(Data items)

(* ===== verification/AdjRibOutSpec.v ===== *)
(** * The Adj-RIB-Out and its peer

    What holds of an Adj-RIB-Out in every state it can reach: a prefix waits in at
    most one bucket of the packing list, that of its latest attributes, and a
    prefix that does not wait is what the peer has; every route is one that may go
    to the peer; and the sending loop ends with the peer up to date. *)

From stdpp Require Import gmap fin_maps relations strings.
From S2P Require Import Prelude BgpException Folly BgpStructs Nlri PathAttrs RouteFilter RouteInfo RibEntry Ucmp.
From S2P Require Import DeDuplicator PathFields PolicyEncoding PolicyAction PolicyMatch.
From S2P Require Import PolicyEngine PolicyTerm PolicyMask PolicyCache AdjRibCommon.
From S2P Require Import PackingList AdjRibOut AdjRibOutInv.

Section Spec.
Context `{F : FollyOps} `{L : PolicyLibs} `{PL : PrefixLibs} `{RC : RibContext}.
Context {ECM : EvictingCacheMap PolicyCacheMaskedKey PolicyCacheValue}.
Variable manager : PolicyManager.
Variable stale : PolicyCacheMaskedKey -> bool.
Variable dataOf : RibOutAnnouncementEntry -> nat.
Variable session : AdjRibSession.

(** Runs; [fromRib] holds of every entry that the messages of the RIB and the shadow RIB have
    in it. *)
Abbreviation reachableFrom fromRib c a :=
  (rtc (outStep manager stale dataOf session fromRib) (newAdjRibOut session c) a).
Abbreviation reachable c a := (reachableFrom (fun _ => True) c a).
Abbreviation packing a := (attrToPrefixMap_ (tables a)).

(** ** Types *)

(** C8. In every state the Adj-RIB-Out can reach, the keys of its entries are
    prefixes of a family with an issued path id, ids of a prefix are below the
    number of its next hops and distinct, no bucket of the packing list is empty,
    a bucket holds prefixes of its address family only, and no prefix is in two
    buckets. *)
Theorem adj_rib_out_well_formed (c : option AdjRibPolicyCache) (a : AdjRibOut)
    (Hr : reachable c a) (Hb : idsBounded (pathIdGenerator_ (tables a))) :
  (forall pp e, ribOut_ (tables a) !! pp = Some e ->
     validKey session pp /\ issued session (pathIdGenerator_ (tables a)) pp) /\
  (forall p ids nh nh' id, PathIdCache_ (pathIdGenerator_ (tables a)) !! p = Some ids ->
     ids !! nh = Some id -> 0 <= id < Z.of_nat (size ids) /\ (ids !! nh' = Some id -> nh = nh')) /\
  (forall k s, packing a !! k = Some s ->
     s <> ∅ /\ forall pp, pp ∈ s -> wa_afi k = afiOf pp.1 /\
       forall k' s', packing a !! k' = Some s' -> pp ∈ s' -> k' = k).
Proof.
  destruct (out_reachable_inv _ _ _ _ _ _ _ Hr Hb) as [HI _]. split_and!.
  - intros pp e He. by destruct (inv_entries _ _ _ _ _ HI _ _ He) as (? & ? & _).
  - intros p ids nh nh' id Hp Hi. split; [by eapply (gen_below _ (inv_gen _ _ _ _ _ HI))|].
    intros Hi'. by eapply (gen_distinct _ (inv_gen _ _ _ _ _ HI)).
  - intros k s Hk. pose proof (inv_packing _ _ _ _ _ HI) as HP. split; [by eapply packed_nonempty|].
    intros pp Hpp. assert (Hpend : pending (packing a) pp k) by (by exists s).
    split; [by apply (packed_latest _ _ HP pp k)|]. intros k' s' Hk' Hpp'.
    apply (packed_once _ _ HP pp); [by exists s'|done].
Qed.

(** ** The peer *)


(** Split horizon and reflection: the route was not learnt from this peer, or both are the
    loopback address and reflection there is allowed; and to an IBGP peer it is not one of
    another IBGP peer, unless one of the two is a client or it is our own. *)
Definition mayReflect (u : RibOutAnnouncementEntry) : Prop :=
  (ip_equal (peer_addr (out_peer u)) (peerAddr (peeringParams_ session)) = true ->
   ip_isLoopback (peerAddr (peeringParams_ session)) = true /\
   allowLoopbackReflection (peeringParams_ session) = true) /\
  (sessionType session = IBGP ->
   peer_sessionType (out_peer u) <> IBGP \/ ip_isZero (peer_addr (out_peer u)) = true \/
   peer_isRrClient (out_peer u) = true \/ isRrClient (peeringParams_ session) = true).

Lemma canAnnounce_reflects u : canAnnounce session u = true -> mayReflect u.
Proof.
  unfold canAnnounce, mayReflect. intros H. split.
  - intros E. rewrite E in H. destruct (ip_isLoopback _), (allowLoopbackReflection _); done.
  - intros E. rewrite E in H. destruct (_ && _); [done|].
    rewrite !orb_true_iff, negb_true_iff, bool_decide_eq_false in H. tauto.
Qed.

(** C7. Every route in the Adj-RIB-Out is one of the entries the RIB announced in the run,
    for its prefix and with its attributes, and the peer that entry came from allows it to
    go to this peer: it was not learnt from the peer itself (loopback reflection excepted),
    and an IBGP peer gets no route of another IBGP peer without reflection; its AS path does
    not have the AS of the peer and its well-known communities allow it where those filters
    are on.  What is advertised is the export of such an entry, and to an EBGP peer that is
    not configured as a route reflector client it is without local preference, without
    confederation segments and with our AS number in front. *)
Theorem advertised_routes_allowed (heard : list RibOutAnnouncementEntry) (c : option AdjRibPolicyCache)
    (a : AdjRibOut) (pp : PrefixPathId) (e : AdjRibEntry) (Hr : reachableFrom (fun u => u ∈ heard) c a)
    (Hb : idsBounded (pathIdGenerator_ (tables a))) (He : ribOut_ (tables a) !! pp = Some e) :
  let mayGo u :=
    u ∈ heard /\ out_prefix u = pp.1 /\ mayReflect u /\
    (sender_suppress_as_loop_ session = true -> suppressLoopedAdvertisements session (out_attrs u) = false) /\
    (enable_well_known_community_filter session = true ->
     shouldSuppressByWellKnownCommunity (out_attrs u) (sessionType session) = None) in
  (forall x, preOut e = Some x -> exists u, mayGo u /\ out_attrs u = x) /\
  (forall y, postAttr e = Some y ->
     (exists u result isMed pre, mayGo u /\
        y = updateAttributesOutWithoutNexthopCommon (peeringParams_ session) (sessionType session)
              (egressPolicyName_ session ≫= getPolicyAttributesMask manager) u result isMed pre) /\
     (sessionType session = EBGP -> isRrClient (peeringParams_ session) = false ->
      ac_localPref (pf_attrs y) = None /\ Forall (fun s => isConfedSegment s = false) (getAsPath y) /\
      exists s rest, getAsPath y = s :: rest /\
        head (asSequence s) = Some (asnToPrepend (peeringParams_ session)))).
Proof.
  intros mayGo. destruct (out_reachable_inv _ _ _ _ _ _ _ Hr Hb) as [HI _].
  destruct (inv_entries _ _ _ _ _ HI _ _ He) as (_ & _ & Hpre & Hpost).
  assert (Hgo : forall u, allowedUpdate session (fun u => u ∈ heard) pp u -> mayGo u).
  { intros u (Hp & Hu & Hh). unfold canAnnounceEntry in Hu. apply andb_true_iff in Hu as [Hu H3].
    apply andb_true_iff in Hu as [H1 H2]. split_and!; [done|done|by apply canAnnounce_reflects| |].
    - intros Hs. rewrite Hs in H2. by destruct (suppressLoopedAdvertisements session _).
    - intros Hf. rewrite Hf in H3. simpl in H3. apply negb_true_iff, bool_decide_eq_false in H3.
      destruct (shouldSuppressByWellKnownCommunity _ _); [|done]. exfalso. apply H3. by eexists. }
  split.
  - intros x Hx. destruct (Hpre x Hx) as (u & Hu & Ha). exists u. split; [by apply Hgo|done].
  - intros y Hy. destruct (Hpost y Hy) as (u & r & im & pre & Hu & ->).
    split; [exists u, r, im, pre; split; [by apply Hgo|done]|].
    intros Hs Hrr. rewrite Hs.
    destruct (export_clean (peeringParams_ session)
      (egressPolicyName_ session ≫= getPolicyAttributesMask manager) u r pre im Hrr)
      as (H1 & _ & _ & H2 & H3 & _). done.
Qed.

(** ** The sending loop *)

(** The number of prefixes waiting. *)
Definition waiting (m : AttrToPrefixMap) : nat := sum_list_with (fun x => size x.2) (map_to_list m).

Lemma waiting_delete (m : AttrToPrefixMap) (k : BgpPathWithAfi) (s : PrefixSet) :
  m !! k = Some s -> waiting m = (size s + waiting (delete k m))%nat.
Proof.
  intros Hk. unfold waiting. rewrite <- (insert_delete_id m k s Hk) at 1.
  by rewrite (map_to_list_insert _ k s (lookup_delete_eq m k)).
Qed.

Lemma waiting_takeOff (m : AttrToPrefixMap) (k : BgpPathWithAfi) (s rest : PrefixSet) :
  m !! k = Some s -> (size rest < size s)%nat -> (waiting (takeOff k rest m) < waiting m)%nat.
Proof.
  intros Hk Hs. rewrite (waiting_delete m k s Hk). unfold takeOff. case_decide; [lia|].
  rewrite (waiting_delete _ k rest (lookup_insert_eq _ _ _)), delete_insert_eq. lia.
Qed.

(** The order in which the containers are walked is one of their contents. *)
Class HashOrderLaws (H : HashOrder) : Prop := {
  begin_end m : map_begin m = None -> m = ∅;
  begin_in m k : map_begin m = Some k -> is_Some (m !! k);
  walk_elements s : set_walk s ≡ₚ elements s
}.

Context `{HO : HashOrder} {HL : HashOrderLaws HO}.

Lemma sendOne_waiting (v : View) (a : AdjRibOut) (k : BgpPathWithAfi) (s : PrefixSet) (order : list PrefixPathId) :
  inv manager session (fun _ => True) v (tables a) -> packing a !! k = Some s -> order ≡ₚ elements s ->
  (waiting (packing (sendOneUpdate session k order a)) < waiting (packing a))%nat /\
  ribOut_ (tables (sendOneUpdate session k order a)) = ribOut_ (tables a) /\
  pathIdGenerator_ (tables (sendOneUpdate session k order a)) = pathIdGenerator_ (tables a).
Proof.
  intros HI Hk Ho. pose proof (inv_packing _ _ _ _ _ HI) as HP.
  assert (Hs : s <> ∅) by (by eapply packed_nonempty).
  assert (Hafi : forall pp, pp ∈ s -> wa_afi k = afiOf pp.1).
  { intros pp Hpp. apply (packed_latest _ _ HP pp k). by exists s. }
  pose proof (build_tells session k s order Ho Hs Hafi) as HB. unfold sendOneUpdate. rewrite Hk.
  destruct (buildUpdateWithSizeEstimation session k order s) as [update rest].
  destruct HB as (packed & Hn & Hsub & -> & _).
  split; [|by destruct update].
  apply (waiting_takeOff _ k s (s ∖ list_to_set packed) Hk).
  destruct packed as [|pp packed]; [done|]. apply subset_size. split; [set_solver|].
  intros Hss. assert (Hpp : pp ∈ s) by (apply elem_of_elements; rewrite <- Ho; set_solver).
  specialize (Hss pp Hpp). set_solver.
Qed.

(** Only updates are pushed, and the markers wait. *)
Definition sentUpdates (a a' : AdjRibOut) : Prop :=
  (exists us, adjRibOutQueue_ a' = adjRibOutQueue_ a ++ map OutBgpUpdate us) /\
  egressEoRPendingV4 a' = egressEoRPendingV4 a /\ egressEoRPendingV6 a' = egressEoRPendingV6 a.

Lemma sentUpdates_refl a : sentUpdates a a.
Proof. split; [exists []; by rewrite app_nil_r|done]. Qed.
Lemma sentUpdates_trans a1 a2 a3 : sentUpdates a1 a2 -> sentUpdates a2 a3 -> sentUpdates a1 a3.
Proof.
  intros ((us & H1) & H2 & H3) ((us' & G1) & G2 & G3). split; [|by rewrite G2, G3].
  exists (us ++ us'). by rewrite G1, H1, map_app, app_assoc.
Qed.
Lemma sendOne_sent k order a : sentUpdates a (sendOneUpdate session k order a).
Proof.
  unfold sendOneUpdate. destruct (packing a !! k); [|apply sentUpdates_refl].
  destruct (buildUpdateWithSizeEstimation _ _ _ _) as [[u|] rest]; [|by split; [exists []; rewrite app_nil_r|]].
  split; [by exists [u]|done].
Qed.

Lemma sendLoop_drains fuel : forall a : AdjRibOut,
  outInv manager session (fun _ => True) a -> idsBounded (pathIdGenerator_ (tables a)) ->
  (waiting (packing a) <= fuel)%nat ->
  exists a', sendLoop session fuel a = Some a' /\ packing a' = ∅ /\
    ribOut_ (tables a') = ribOut_ (tables a) /\ sentUpdates a a' /\ outInv manager session (fun _ => True) a'.
Proof.
  induction fuel as [|fuel IH]; intros a HI Hb Hf; simpl;
    destruct (map_begin (packing a)) as [k|] eqn:Ek;
    [|exists a; split_and!; [done|by apply begin_end|done|apply sentUpdates_refl|done]
     | |exists a; split_and!; [done|by apply begin_end|done|apply sentUpdates_refl|done]].
  - destruct (begin_in _ _ Ek) as [s Hk]. exfalso. rewrite (waiting_delete _ k s Hk) in Hf.
    assert (Hs : size s = 0%nat) by lia. apply size_empty_inv, leibniz_equiv in Hs.
    by eapply (packed_nonempty _ _ (inv_packing _ _ _ _ _ (proj1 HI))).
  - destruct (begin_in _ _ Ek) as [s Hk]. rewrite Hk. simpl.
    destruct (sendOne_waiting _ a k s _ (proj1 HI) Hk (walk_elements s)) as (Hw & Hr & Hg).
    destruct (IH (sendOneUpdate session k (set_walk s) a)) as (a' & Ha & Hm & Hr' & Hu & HI').
    + apply (advance_send manager session (fun _ => True) k s _ a Hk (walk_elements s)); [by rewrite Hg|done].
    + by rewrite Hg.
    + lia.
    + exists a'. rewrite Hr', Hr. split_and!; [done..| |done]. by eapply sentUpdates_trans; [apply sendOne_sent|].
Qed.

(** The markers that wait *)
Definition pendingEoRs (a : AdjRibOut) : list OutMessage :=
  (if egressEoRPendingV4 a then [OutEndOfRib AFI_IPv4] else []) ++
  (if egressEoRPendingV6 a then [OutEndOfRib AFI_IPv6] else []).

Lemma sendEoRs_spec a :
  let a' := if egressEoRPendingV4 a || egressEoRPendingV6 a then sendPendingEoRs a else a in
  adjRibOutQueue_ a' = adjRibOutQueue_ a ++ pendingEoRs a /\ tables a' = tables a /\
  egressEoRPendingV4 a' = false /\ egressEoRPendingV6 a' = false /\
  (pendingEoRs a <> [] -> egressEoRsSent_ a' = true).
Proof.
  unfold sendPendingEoRs, pendingEoRs.
  destruct (egressEoRPendingV4 a) eqn:E4, (egressEoRPendingV6 a) eqn:E6; simpl; rewrite ?E6, ?E4; simpl;
    rewrite ?E6, <- ?app_assoc, ?app_nil_r; done.
Qed.

Lemma peerView_eors q a : peerView (q ++ pendingEoRs a) = peerView q.
Proof.
  unfold pendingEoRs, peerView. rewrite fold_left_app. by destruct (egressEoRPendingV4 a), (egressEoRPendingV6 a).
Qed.

End Spec.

== YOUR TASK ==
Please copy the lines above from the line with "destruct HB as" up to and including the line with "Definition sentUpdates (a", exactly as written and with nothing else.

== RESULT BELOW ==
  destruct HB as (packed & Hn & Hsub & -> & _).
  split; [|by destruct update].
  apply (waiting_takeOff _ k s (s ∖ list_to_set packed) Hk).
  destruct packed as [|pp packed]; [done|]. apply subset_size. split; [set_solver|].
  intros Hss. assert (Hpp : pp ∈ s) by (apply elem_of_elements; rewrite <- Ho; set_solver).
  specialize (Hss pp Hpp). set_solver.
Qed.

(** Only updates are pushed, and the markers wait. *)
Definition sentUpdates (a a' : AdjRibOut) : Prop :=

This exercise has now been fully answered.